Çekici bir insan olmak herkesin arzuladığı bir olgudur. Bunun için insanlar, az veya çok ömür boyu çaba harcarlar. Gayretli ve şanslı olanlar hedeflerine ulaşabilirler. Ama büyük çoğunluk bunu başaramaz.

   Aslında bu konu çok uzun ve derin bir konudur. O nedenle, bu konuda ahkam kesip felsefe yapacağımı hiç beklemeyin!. Çünkü ben bu işin uzmanı değilim ve haddimi bilirim!..Sizin anlayacağınız ben biraz da işin mizahındayım.

   İnsanları çekici kılan faktörlerden bazıları doğuştan gelir. Bazıları da sonradan gelip sizi bulur. Doğuştan gelenler, zeka, fiziki güzellik, ailenin zenginliği veya statüsü, spora veya sanata yetenek gibi faktörlerdir. Sonradan gelenler ise; kazanılan veya piyangodan çıkan servet, terfi edilen makam, ünlü olma gibi faktörler olabilir. Örneğin, sevilen bir şarkı patlatan ve bu nedenle ünlenen sümüklü bir çocuk, piyangodan para çıkan bir gariban, politikada veya bürokraside üst makamlara terfi etmiş bir halk çocuğu, veya futbolda başarı gösteren bir mahalle delikanlısı herkesin gözünde bir anda çekici bir hale gelebilir.

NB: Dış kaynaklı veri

(* ===== verification/TerminalProjection.v ===== *)
(** * The terminal projection

    [crates/bombay/src/terminal.rs]: [ActorRetirement], the native result of a
    local actor, and its projection from the outcome of an execution; and
    [SpawnError] of [launch.rs], the same facts before the actor is published.

    The fields that the variants repeat are records ([ActorCustody] as in the
    code, [SpawnCustody] for the fields of [SpawnError]).  [assert!] and
    [unreachable!] are a panic: [None]. *)

From S2P Require Import Prelude Driver Host Assessment LocalIngress LocalEnvironment ActorOutcome.

Section projection.
Context {TY : LocalTypes} {LH : LaunchHost} `{!TaskSet World Tasks Event JoinError}.
Context {B BError AllocationRejection Root ChildFailures : Type}.
(** The descendants of a local actor are its children and their failures. *)
Context (descendants_of : Descendants → list Root * ChildFailures).

Local Abbreviation outcome := (LocalOutcome (B := B) (BError := BError)) (only parsing).
Local Abbreviation failure := (DriverError BError LocalActivationRejection Panic) (only parsing).

(** *** Data *)

Record ActorCustody := {
  custody_behavior : B;
  custody_control : list Event;
  custody_user : list Retired;
  custody_descendants : list Root;
  custody_child_failures : ChildFailures;
  custody_capability_failures : list JoinError;
  custody_additional_failures : list failure;
  custody_received_interpretation : option (Interpretation Settlements);
  custody_received_source : option (SourceCustody Settlements);
  custody_source_index : option nat;
  custody_acquired_ingress : option (ControlFlow (Result () JoinError) (option Event));
  custody_retirement_failures : list Panic;
  custody_terminal_report : option (Result () Termination);
  custody_unread_owner_cancellation : option ()
}.
Lemma settle_joins joins (o o' : LocalOutcome (B:=B) (BError:=BError)) w w' :
  settle_local_outcome joins o w = (w', Ready o') → fitting o → tasks_joined o' ∧ fitting o'.
Proof.
  unfold settle_local_outcome.
  destruct (outcome_residual o) as [r|] eqn:Hr.
  2: { intros [= _ <-] Hf. split; [|done]. intros r. by rewrite Hr. }
  unfold receive_activation_tasks.
  pose proof (receive_settlement_joins joins w (lane_activation_tasks (residual_lanes r))
    (control (lane_ingress (residual_lanes r))) (lane_capability_failures (residual_lanes r))) as Hj.
  destruct (receive_settlement _ _) as [[w1 [[tasks events] failures]] out].
  destruct out as [[]| |payload|]; try done. intros [= _ <-] Hf. specialize (Hj eq_refl).
  set (lanes := with_tasks tasks events failures (residual_lanes r)).
  assert (residual_lanes (with_lanes lanes r) = lanes) as Hl by by destruct r.
  split.
  - intros r' Hr'. assert (r' = with_lanes lanes r) as ->.
    { destruct o; cbn in Hr, Hr'; by simplify_eq. }
    by rewrite Hl.
  - destruct o as [b r0 l c|b r0 l p|b r0 l p|b r0 l p|b r0 l p|b r0 l p|b r0 l p|b r0 l|b r0 l p|b r0 l p| |];
      cbn in Hr; try done; injection Hr as ->; cbn in *; try done.
    + destruct Hf as (i & s & rows & lanes' & ->). by do 4 eexists.
    + destruct Hf as [(i & s & rows & lanes' & ->)|[lanes' ->]]; [left; by do 4 eexists|right; by eexists].
    + destruct Hf as (lanes' & ->). by eexists.
    + destruct Hf as (i & s & rows & lanes' & ->). by do 4 eexists.
    + destruct Hf as (i & s & rows & lanes' & ->). by do 4 eexists.
    + destruct Hf as (i & lanes' & ->). by do 2 eexists.
Qed.
(* ===== verification/ChildRetirement.v ===== *)
(** * Children of an actor

    [crates/bombay/src/local/children.rs]: the registry of one child occurrence
    of a creator, with the custody of every child it created, and its retirement:
    every child is asked to retire, then joined in the order of creation, its
    native result or failure pushed to the caller's lanes before the next one.

    The product of occurrences is a list type: [ChildBinding] holds its tail, and
    the class [RetireChildTasks] is the trait that the two kinds of node
    implement.  The operation is an [Async]: it may be dropped or unwind at every
    wait and call, and be received again. *)

From stdpp Require Import gmap.
From S2P Require Import Prelude Driver Host Assessment LocalIngress LocalEnvironment ActorOutcome.
From S2P Require Import TerminalProjection ActorOwner.
From S2P Require Import ActorLaunch.

(** ** The trait *)

(** [RetireChildTasks], for one kind of node.  Its receiving operation loans the
    bindings, the retired children, the failures and the report. *)
Record ChildLanes {Root Failure : Type} := {
  retired_children : list Root;
  child_failures : list Failure;
  descendants_report : ActorRetirementReport
}.
Arguments ChildLanes : clear implicits.

Class RetireChildTasks (P W Root Failure Bindings : Type) := {
  request_children : Async P (W * Bindings) ();
  receive_children : Async P (W * (option Bindings * ChildLanes Root Failure)) ()
}.

(** The end of the product. *)
Variant NoChildBindings := NoChildBindings_new.

#[export] Instance no_children {P W Root Failure} :
    RetireChildTasks P W Root Failure NoChildBindings := {|
  request_children := mret ();
  receive_children := change (λ x, (None, x.2))
|}.

(** What a kind of node promises to the node in front of it.  [handed b c r f]:
    the attempts so far turned [b] into [c] and pushed [r] and [f].  [stopped]
    bindings end an attempt without being retired; [going] ones do not, and an
    attempt that is not dropped leaves them so. *)
Class ChildTasksLaw {P W Root Failure Bindings : Type}
    `{!RetireChildTasks P W Root Failure Bindings} := {
  bindings_ok : Bindings → Prop;
  unrejected : Bindings → Prop;
  stopped : Bindings → Prop;
  going : Bindings → Prop;
  going_on b : bindings_ok b → going b → ¬ stopped b;
  handed : Bindings → option Bindings → list Root → list Failure → Prop;
  handed_refl b : bindings_ok b → handed b (Some b) [] [];
  handed_trans b b' c roots failures roots' failures' :
    handed b (Some b') roots failures → handed b' c roots' failures' →
    handed b c (roots ++ roots') (failures ++ failures');
  handed_unrejected b b' roots failures :
    handed b (Some b') roots failures → unrejected b → unrejected b';
  request_law w b :
    bindings_ok b →
    wp request_children
      (λ st o, is_Violated o = false ∧ bindings_ok st.2 ∧ (going b → going st.2) ∧
         handed b (Some st.2) [] []) (w, b);
  receive_none w (l : ChildLanes Root Failure) :
    receive_children (w, (None, l)) = ((w, (None, l)), Ready ());
  receive_law w b l :
    bindings_ok b →
    wp receive_children
      (λ '(_, (c, l')) o,
         is_Violated o = false ∧ covered (descendants_report l) (descendants_report l') ∧
         (∀ b', c = Some b' → bindings_ok b') ∧
         (is_Ready o = true → ∀ b', c = Some b' → stopped b') ∧
         (o ≠ Pending → going b → ∀ b', c = Some b' → going b') ∧
         ∃ roots failures, handed b c roots failures ∧
           retired_children l' = retired_children l ++ roots ∧
           child_failures l' = child_failures l ++ failures ∧
           (descendants_report l' = clean → unrejected b → failures = [])) (w, (Some b, l))
}.
(* ===== verification/Endpoint.v ===== *)
(** * Actor endpoints and addresses

    [crates/bombay/src/local/endpoint.rs]: what a reference to an actor can do:
    deliver a message, wait for a fence, request an orderly shutdown; and
    [crates/bombay/src/address.rs]: the source of addresses of an application.

    A reference names the mailbox of another actor: the host has one admission
    cell per mailbox, so [endpoint_admission] is that actor's instance of
    LocalIngress.v's [Communication]. *)

From S2P Require Import Prelude Driver Host LocalIngress LocalEnvironment.

(** ** Addresses *)

Definition MailAddr : Type := N.
Definition APPLICATION_ROOT : MailAddr := 0%N.

Variant AllocationRejection := Exhausted.

(** The shared atomic, and one [try_update] of it. *)
Definition ApplicationAddresses : Type := N.
Definition ApplicationAddresses_new : ApplicationAddresses := 1%N.

Definition allocate (next : ApplicationAddresses) :
    ApplicationAddresses * Result MailAddr AllocationRejection :=
  match checked_add u64_max next 1 with
  | Some next' => (next', Ok next)
  | None => (next, Err Exhausted)
  end.

(** [n] allocations, by whoever holds a clone of the source. *)
Fixpoint allocations (n : nat) (next : ApplicationAddresses) :
    ApplicationAddresses * list (Result MailAddr AllocationRejection) :=
  match n with
  | 0 => (next, [])
  | S n =>
      let '(next, allocated) := allocate next in
      let '(next, rest) := allocations n next in
      (next, allocated :: rest)
  end.

(** ** References *)

(** [SendError]: the message that was rejected. *)
Variant SendError {M : Type} := SendError_new (message : M).
Arguments SendError : clear implicits.
Definition into_message {M} (error : SendError M) : M :=
  match error with SendError_new message => message end.

Variant TrySendError {M : Type} := TrySend_Full (message : M) | TrySend_Closed (message : M).
Arguments TrySendError : clear implicits.

Variant ShutdownRejection := AlreadyStopping | AlreadyStopped.

(** The mailboxes, observations and control lanes of other actors.  A send of the
    mailbox returns the very item it rejects. *)
Class EndpointHost `{!LocalTypes} (M Publisher : Type) := {
  user_send : MailboxRef → User Addr M → Async Panic World (Result () (User Addr M));
  user_try_send : MailboxRef → User Addr M → World → World * Result () (TrySendError (User Addr M));
  ingress_send : MailboxRef → LocalIngress Addr M Publisher →
    Async Panic World (Result () (LocalIngress Addr M Publisher));
  ingress_try_send : MailboxRef → LocalIngress Addr M Publisher → World →
    World * Result () (TrySendError (LocalIngress Addr M Publisher));
  FenceObservation : Type;
  affine_pair : World → World * (Publisher * FenceObservation);
  await_fence : FenceObservation → Async Panic World (Result () FenceFailure);
  termination_try_get : TerminationObservation → World → option Termination;
  endpoint_admission : MailboxRef → Communication World Owner Consumer Event Item
}.

(** [ControlSender::send], for the events of one actor: a closed lane returns the
    event. *)
Class ControlLane `{!LocalTypes} (E : Type) :=
  lane_send : ControlSender → E → World → World * Result () E.

Class EndpointLaw `{EndpointHost M Publisher} := {
  user_send_returns mailbox item w :
    wp (user_send mailbox item)
      (λ _ o, is_Violated o = false ∧ ∀ rejected, o = Ready (Err rejected) → rejected = item) w;
  ingress_send_returns mailbox item w :
    wp (ingress_send mailbox item)
      (λ _ o, is_Violated o = false ∧ ∀ rejected, o = Ready (Err rejected) → rejected = item) w;
  user_try_send_returns mailbox item w w' error :
    user_try_send mailbox item w = (w', Err error) →
    error = TrySend_Full item ∨ error = TrySend_Closed item;
  ingress_try_send_returns mailbox item w w' error :
    ingress_try_send mailbox item w = (w', Err error) →
    error = TrySend_Full item ∨ error = TrySend_Closed item
}.

Section endpoint.
Context {TY : LocalTypes} {M Publisher : Type} {EH : EndpointHost M Publisher}.
Implicit Types (w : World) (self : ActorRef) (message : M).

Definition from_standard_rejection (rejected : User Addr M) : SendError M :=
  SendError_new (LocalIngress.message rejected).
(** A fence is unreachable. *)
Definition from_entity_rejection (rejected : LocalIngress Addr M Publisher) : option (SendError M) :=
  match rejected with
  | Ingress_Message user => Some (SendError_new (LocalIngress.message user))
  | Ingress_Fence _ => panic!
  end.

(** [ActorRef::send_from]. *)
Definition send_from self (origin : Addr) message : Async Panic World (Result () (SendError M)) :=
  let user := {| from := origin; LocalIngress.message := message |} in
  match ref_endpoint self with
  | Endpoint_Standard mailbox =>
      sent ← user_send mailbox user; mret (map_err from_standard_rejection sent)
  | Endpoint_Entity mailbox =>
      sent ← ingress_send mailbox (Ingress_Message user);
      match sent with
      | Ok _ => mret (Ok ())
      | Err rejected =>
          match from_entity_rejection rejected with
          | Some error => mret (Err error)
          | None => violated
          end
      end
  end.

(** [ActorRef::try_send_from]; [None] is its unreachable arm. *)
Definition try_send_from self (origin : Addr) message w :
    World * option (Result () (TrySendError M)) :=
  let user := {| from := origin; LocalIngress.message := message |} in
  match ref_endpoint self with
  | Endpoint_Standard mailbox =>
      let '(w, sent) := user_try_send mailbox user w in
      (w, Some (map_err (λ rejected,
                  match rejected with
                  | TrySend_Full user => TrySend_Full (LocalIngress.message user)
                  | TrySend_Closed user => TrySend_Closed (LocalIngress.message user)
                  end) sent))
  | Endpoint_Entity mailbox =>
      let '(w, sent) := ingress_try_send mailbox (Ingress_Message user) w in
      (w, match sent with
          | Ok _ => Some (Ok ())
          | Err (TrySend_Full (Ingress_Message user)) =>
              Some (Err (TrySend_Full (LocalIngress.message user)))
          | Err (TrySend_Closed (Ingress_Message user)) =>
              Some (Err (TrySend_Closed (LocalIngress.message user)))
          | Err (TrySend_Full (Ingress_Fence _) | TrySend_Closed (Ingress_Fence _)) => panic!
          end)
  end.

(** [ActorRef::fence]. *)
Definition fence self : Async Panic World (Result () FenceFailure) := λ w,
  let '(w, (publisher, observation)) := affine_pair w in
  match ref_endpoint self with
  | Endpoint_Standard _ => (w, Ready (Err Fence_Enqueue))
  | Endpoint_Entity mailbox =>
      (sent ← ingress_send mailbox (Ingress_Fence publisher);
       match sent with
       | Ok _ => await_fence observation
       | Err _ => mret (Err Fence_Enqueue)
       end) w
  end.

(** [ActorRef::shutdown_rejection]. *)
Definition shutdown_rejection self w : ShutdownRejection :=
  match termination_try_get (ref_termination self) w with
  | Some _ => AlreadyStopped
  | None => AlreadyStopping
  end.

Definition endpoint_mailbox self : MailboxRef :=
  match ref_endpoint self with Endpoint_Standard mailbox | Endpoint_Entity mailbox => mailbox end.

(** [EndpointMailbox::close_admission] of the referenced actor. *)
Definition close_admission_of self w : World * AdmissionClosure :=
  @close_from_endpoint _ _ _ _ _ (endpoint_admission (endpoint_mailbox self)) w.

Definition send_shutdown {E : Type} `{!ControlLane E} (recipient : ActorRef)
    (control : ControlSender) (event : E) : Async Panic World (Result () ShutdownRejection) := λ w,
  let '(w, sent) := lane_send control event w in
  (w, Ready match sent with Ok _ => Ok () | Err _ => Err (shutdown_rejection recipient w) end).

(** [request_actor_shutdown]; [ingress] makes the shutdown event and may unwind. *)
Definition request_actor_shutdown {E : Type} `{!ControlLane E} (recipient : ActorRef)
    (control : ControlSender) (ingress : Async Panic World E) :
    Async Panic World (Result () ShutdownRejection) := λ w,
  match termination_try_get (ref_termination recipient) w with
  | Some _ => (w, Ready (Err AlreadyStopped))
  | None =>
      let '(w, closure) := close_admission_of recipient w in
      match closure with
      | Admission_AlreadyClosed => (w, Ready (Err (shutdown_rejection recipient w)))
      | Admission_Closed =>
          (event ← ingress; send_shutdown recipient control event) w
      end
  end.

(** ** Proofs *)

Context {law : EndpointLaw}.

Lemma wp_send_from self origin message w :
  wp (send_from self origin message)
    (λ _ o, is_Violated o = false ∧ ∀ error, o = Ready (Err error) → into_message error = message) w.
Proof.
  unfold send_from. destruct (ref_endpoint self) as [mailbox|mailbox]; wp_step.
  - eapply wp_mono; [apply user_send_returns|].
    intros w' o [Hv Hr]. destruct o as [[|rejected]| |payload|]; cbn [wp_then]; try done; wp_step.
    split; [done|]. intros error [= <-]. by rewrite (Hr rejected eq_refl).
  - eapply wp_mono; [apply ingress_send_returns|].
    intros w' o [Hv Hr]. destruct o as [[|rejected]| |payload|]; cbn [wp_then]; try done.
    rewrite (Hr rejected eq_refl). cbn. wp_step. split; [done|]. by intros error [= <-].
Qed.

Lemma try_send_from_returns self origin message w :
  match (try_send_from self origin message w).2 with
  | Some (Ok _) => True
  | Some (Err (TrySend_Full returned | TrySend_Closed returned)) => returned = message
  | None => False
  end.
Proof.
  unfold try_send_from. destruct (ref_endpoint self) as [mailbox|mailbox].
  - destruct (user_try_send _ _ w) as [w' [|error]] eqn:Hs; [done|]. cbn.
    by destruct (user_try_send_returns _ _ _ _ _ Hs) as [-> | ->].
  - destruct (ingress_try_send _ _ w) as [w' [|error]] eqn:Hs; [done|]. cbn.
    by destruct (ingress_try_send_returns _ _ _ _ _ Hs) as [-> | ->].
Qed.
End endpoint.

(** *** Allocations *)

Lemma allocate_eq next :
  (next ≤ u64_max)%N →
  allocate next = if bool_decide (next = u64_max) then (next, Err Exhausted) else ((next + 1)%N, Ok next).
Proof.
  intros Hn. unfold allocate. case_bool_decide as He.
  - destruct (checked_add _ _ _) as [n|] eqn:Hc; [|done]. apply checked_add_Some in Hc. lia.
  - destruct (checked_add _ _ _) as [n|] eqn:Hc.
    + apply checked_add_Some in Hc as [-> _]. done.
    + apply checked_add_None in Hc. unfold u64_max in *. lia.
Qed.

(** What [n] allocations return: the successors of [next] that remain below the
    limit, then exhaustion. *)
Definition allocated (n : nat) (next : N) : list (Result MailAddr AllocationRejection) :=
  (λ i, let a := (next + N.of_nat i)%N in if (a <? u64_max)%N then Ok a else Err Exhausted) <$> seq 0 n.

Lemma allocations_eq n next :
  (next ≤ u64_max)%N → allocations n next = (N.min (next + N.of_nat n) u64_max, allocated n next).
Proof.
  revert next. induction n as [|n IH]; intros next Hn.
  { cbn. f_equal. unfold u64_max in *. lia. }
  cbn [allocations]. rewrite allocate_eq by done. unfold allocated. cbn [seq].
  rewrite fmap_cons, <- fmap_S_seq, <- list_fmap_compose, N.add_0_r. case_bool_decide as He.
  - rewrite IH by done. destruct (N.ltb_spec next u64_max); [lia|]. f_equal; [lia|]. f_equal.
    unfold allocated. apply list_fmap_ext. intros _ i _. cbn.
    destruct (N.ltb_spec (next + N.of_nat i) u64_max), (N.ltb_spec (next + N.of_nat (S i)) u64_max); (done || lia).
  - destruct (N.ltb_spec next u64_max); [|lia]. rewrite IH by lia. f_equal; [lia|]. f_equal.
    unfold allocated. apply list_fmap_ext. intros _ i _. cbn.
    by replace (next + 1 + N.of_nat i)%N with (next + N.of_nat (S i))%N by lia.
Qed.

(** However many clones of the source allocate, and however often, every
    address is handed out once, in increasing order from 1, the application root
    is never among them, and once the source is exhausted it stays so: the
    counter never wraps. *)
Lemma addresses_are_unique n :
  let '(next, l) := allocations n ApplicationAddresses_new in
  (next ≤ u64_max)%N ∧
  (∀ i j a, l !! i = Some (Ok a) → l !! j = Some (Ok a) → i = j) ∧
  (∀ i a, l !! i = Some (Ok a) → a = N.of_nat (S i) ∧ a ≠ APPLICATION_ROOT) ∧
  (∀ i, l !! i = Some (Err Exhausted) → ∀ j, i ≤ j → j < n → l !! j = Some (Err Exhausted)).
Proof.
  rewrite allocations_eq by (unfold ApplicationAddresses_new, u64_max; lia).
  assert (∀ i x, allocated n ApplicationAddresses_new !! i = Some x → i < n ∧
    x = if (1 + N.of_nat i <? u64_max)%N then Ok (1 + N.of_nat i)%N else Err Exhausted) as Hl.
  { intros i x. unfold allocated. rewrite list_lookup_fmap. intros Hx. apply fmap_Some in Hx as (k & Hk & ->).
    apply lookup_seq in Hk as [-> ?]. by split. }
  split; [lia|]. split_and!.
  - intros i j a [Hi Hx]%Hl [Hj Hy]%Hl. case_matches_in Hx; case_matches_in Hy; simplify_eq. lia.
  - intros i a [Hi Hx]%Hl. case_matches_in Hx; simplify_eq. unfold APPLICATION_ROOT. split; lia.
  - intros i [Hi Hx]%Hl j Hij Hj. case_matches_in Hx; [done|]. unfold allocated.
    rewrite list_lookup_fmap, (lookup_seq_lt 0 n j) by done. cbn.
    unfold ApplicationAddresses_new.
    destruct (N.ltb_spec (1 + N.of_nat i) u64_max); [done|].
    by destruct (N.ltb_spec (1 + N.of_nat j) u64_max); [lia|].
Qed.
(** Only a mapper that is given the source of the other kind breaks an assertion. *)
Definition mapped (x : PendingTermination (CreationId := CreationId)) : Prop := ∀ outcome, quiet (inject x (source x) outcome).

Lemma poll_pending_mapped before pending w :
  Forall mapped before → Forall mapped pending →
  let '(_, (pending', ready)) := poll_pending before pending w in
  Forall mapped pending' ∧
  match ready with
  | None => length pending' = length before + length pending
  | Some (x, _) => mapped x ∧ S (length pending') = length before + length pending
  end.
Proof.
  revert before w. induction pending as [|x pending IH]; intros before w Hb Hp; cbn; [split; [done|lia]|].
  apply Forall_cons in Hp as [Hx Hp].
  destruct (poll_termination _ _) as [w' [f [outcome|]]].
  - split; [by apply Forall_app|]. split; [done|]. rewrite length_app. cbn. lia.
  - specialize (IH (before ++ [{| future := f; source := source x; inject := inject x |}]) w').
    destruct (poll_pending _ _ _) as [w2 [pending' ready]]. destruct IH as [H1 H2]; [|done|].
    { apply Forall_app. split; [done|]. by apply Forall_singleton. }
    split; [done|]. rewrite length_app in H2. cbn in H2.
    destruct ready as [[y outcome]|]; [destruct H2; split; [done|]|]; lia.
Qed.

(** What an acquisition needs to break no assertion, and keeps. *)
Definition acquiring c : Prop := is_Some (activation_tasks c) ∧ Forall mapped (observations c).

Lemma wp_on_host {T A} (m : Async Panic World A) (Q : World * T → Outcome Panic A → Prop) w t :
  wp m (λ w' o, Q (w', t) o) w → wp (on_host m) Q (w, t).
Proof. unfold wp, on_host. by destruct (m w). Qed.

Lemma wp_observations_next w pending :
  Forall mapped pending →
  wp observations_next (λ '(_, pending') o,
    Forall mapped pending' ∧ is_Violated o = false ∧
    match o with
    | Ready (Some _) => S (length pending') = length pending
    | _ => length pending' ≤ length pending
    end) (w, pending).
Proof.
  intros Hm. unfold observations_next, wp. pose proof (poll_pending_mapped [] pending w (Forall_nil_2 _) Hm) as Hp.
  destruct (poll_pending [] pending w) as [w1 [pending' ready]]. destruct Hp as [Hp' Hr].
  destruct ready as [[x outcome]|]; cbn in *; [|split_and!; [done|done|lia]].
  destruct Hr as [Hx Hl]. rewrite bind_eq. unfold on_host. specialize (Hx outcome w1).
  destruct (inject x (source x) outcome w1) as [w2 [event| |payload|]]; cbn in *; try done;
    (split_and!; [done|done|lia]).
Qed.

Lemma wp_observation w c :
  acquiring c →
  wp observation_branch (λ '(_, c') o,
    acquiring c' ∧ is_Violated o = false ∧
    match o with
    | Ready (Some _) => S (length (observations c')) = length (observations c)
    | _ => length (observations c') ≤ length (observations c)
    end) (w, c).
Proof.
  intros [Ht Hm]. unfold observation_branch, poll_observation. do 3 wp_step.
  destruct x; [|do 2 wp_step; by split_and!]. apply wp_focus.
  eapply wp_mono; [by apply (wp_observations_next _ (observations c))|]. intros [w1 pending'] o (Hp & Hv & Hl).
  destruct o as [[event|]| |payload|]; cbn [wp_then]; try (by split_and!).
  repeat wp_step. by split_and!.
Qed.

Lemma wp_startup w c :
  acquiring c →
  wp startup_branch (λ '(_, c') o,
    acquiring c' ∧ is_Violated o = false ∧ observations c' = observations c ∧
    ∀ next, o ≠ Ready (Some (next, Ok None))) (w, c).
Proof.
  intros [[tasks Ht] Hm]. unfold startup_branch. do 2 wp_step. rewrite Ht. repeat wp_step.
  split; [by split|]. split_and!; try done. intros next. by destruct x as [tasks' [[event|failure]|]].
Qed.

Lemma wp_select w c :
  acquiring c →
  wp select_local (λ '(_, c') o,
    acquiring c' ∧ is_Violated o = false ∧ length (observations c') ≤ length (observations c) ∧
    ∀ next, o = Ready (Some (next, Ok None)) → S (length (observations c')) = length (observations c))
    (w, c).
Proof.
  intros Hc. unfold select_local. do 2 wp_step. destruct (next_local_source c); wp_step.
  - eapply wp_mono; [by apply wp_observation|]. intros [w1 c1] o (Hc1 & Hv & Ho).
    destruct o as [[selected|]| |payload|]; cbn [wp_then]; try done.
    + wp_step. split_and!; try done. lia.
    + eapply wp_mono; [by apply wp_startup|]. intros [w2 c2] o2 (Hc2 & Hv2 & Heq & Hn).
      rewrite Heq. split_and!; try done. intros next ->. by destruct (Hn next).
  - eapply wp_mono; [by apply wp_startup|]. intros [w1 c1] o (Hc1 & Hv & Heq & Hn).
    destruct o as [[selected|]| |payload|]; cbn [wp_then]; try (split_and!; try done; by rewrite Heq).
    + wp_step. rewrite Heq. split_and!; try done. intros next [= ->]. by destruct (Hn next).
    + eapply wp_mono; [by apply wp_observation|]. intros [w2 c2] o2 (Hc2 & Hv2 & Ho2).
      rewrite Heq in Ho2. split_and!; try done.
      * destruct o2 as [[?|]| | |]; lia.
      * by intros next ->.
Qed.

Lemma wp_rounds fuel w c :
  acquiring c →
  wp (local_rounds fuel) (λ '(_, c') o, acquiring c' ∧ is_Violated o = false) (w, c).
Proof.
  revert w c. induction fuel as [|fuel IH]; intros w c Hc; cbn [local_rounds]; do 2 wp_step;
    (destruct (activation_tasks c) as [tasks|] eqn:Ht; [|by destruct Hc as [[? ?] _]; congruence]);
    wp_step; (eapply wp_mono; [by apply wp_select|]); intros [w1 c1] o (Hc1 & Hv & _);
    destruct o as [[[next event]|]| |payload|]; cbn [wp_then]; try done;
    do 2 wp_step; destruct event as [[event|]|failure]; try done.
  by apply IH.
Qed.
(** An item borrows the children, the lanes and the identity of the actor, and may
    only add tasks, facts, timers, routes and a selected report. *)
Record kept (c c' : Caps) : Prop := {
  kept_bindings : child_bindings c' = child_bindings c;
  kept_tasks : is_Some (activation_tasks c) → is_Some (activation_tasks c');
  kept_report : report (terminal_reports c') = report (terminal_reports c);
  kept_failures : operation_failures c' = operation_failures c;
  kept_route : (next_child_route c ≤ next_child_route c')%N;
  kept_bound : (next_child_route c ≤ u64_max)%N → (next_child_route c' ≤ u64_max)%N;
  kept_owner : control c' = control c ∧ exact_observations c' = exact_observations c ∧
    address c' = address c ∧ parent_reports c' = parent_reports c
}.

#[export] Instance kept_preorder : PreOrder kept.
Proof.
  split; [by intros c; split|].
  intros a b c [? ? ? ? ? ? (? & ? & ? & ?)] [? ? ? ? ? ? (? & ? & ? & ?)].
  split; try congruence; [auto|by etrans|auto|split_and!; congruence].
Qed.

Local Abbreviation keep := (keeping (P := Panic) (W := World) kept).

(** An item keeps it however it ends. *)
Definition item_keeps {I R : Type} (m : Item I R) : Prop := ∀ w c slots, kept c (m (w, (c, slots))).1.2.1.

   Ben bu konuyu daha fazla uzatmadan, genellikle yaptığım gibi, birkaç anekdotla derdimi anlatmaya çalışacağım. Bunlardan ders çıkarma külfetini de izninizle size yıkıyorum. Buyurun..

   

   Kadınlarla ilgili ilk dersi daha ben ortaokulda iken bizim köyün hocasından aldım. 

   Köyümüzün hocası o sıralar kırklı yaşlarında, uzun boylu, iri yapılı ve davudi sesli bir adamdı. Gerçek ismini şimdi hatırlamıyorum, lakabı ''Topal Hoca'' idi. Zira bir bacağının dizinden aşağısı yoktu. Bu nedenle koltuk değnekleri ile yürürdü. Ama buna rağmen çok hızlı hareket ederdi. Bacağının kesik olmasının nedeninin bir çapkınlık esnasında aldığı bir kurşun yarasından olduğu söylenirdi.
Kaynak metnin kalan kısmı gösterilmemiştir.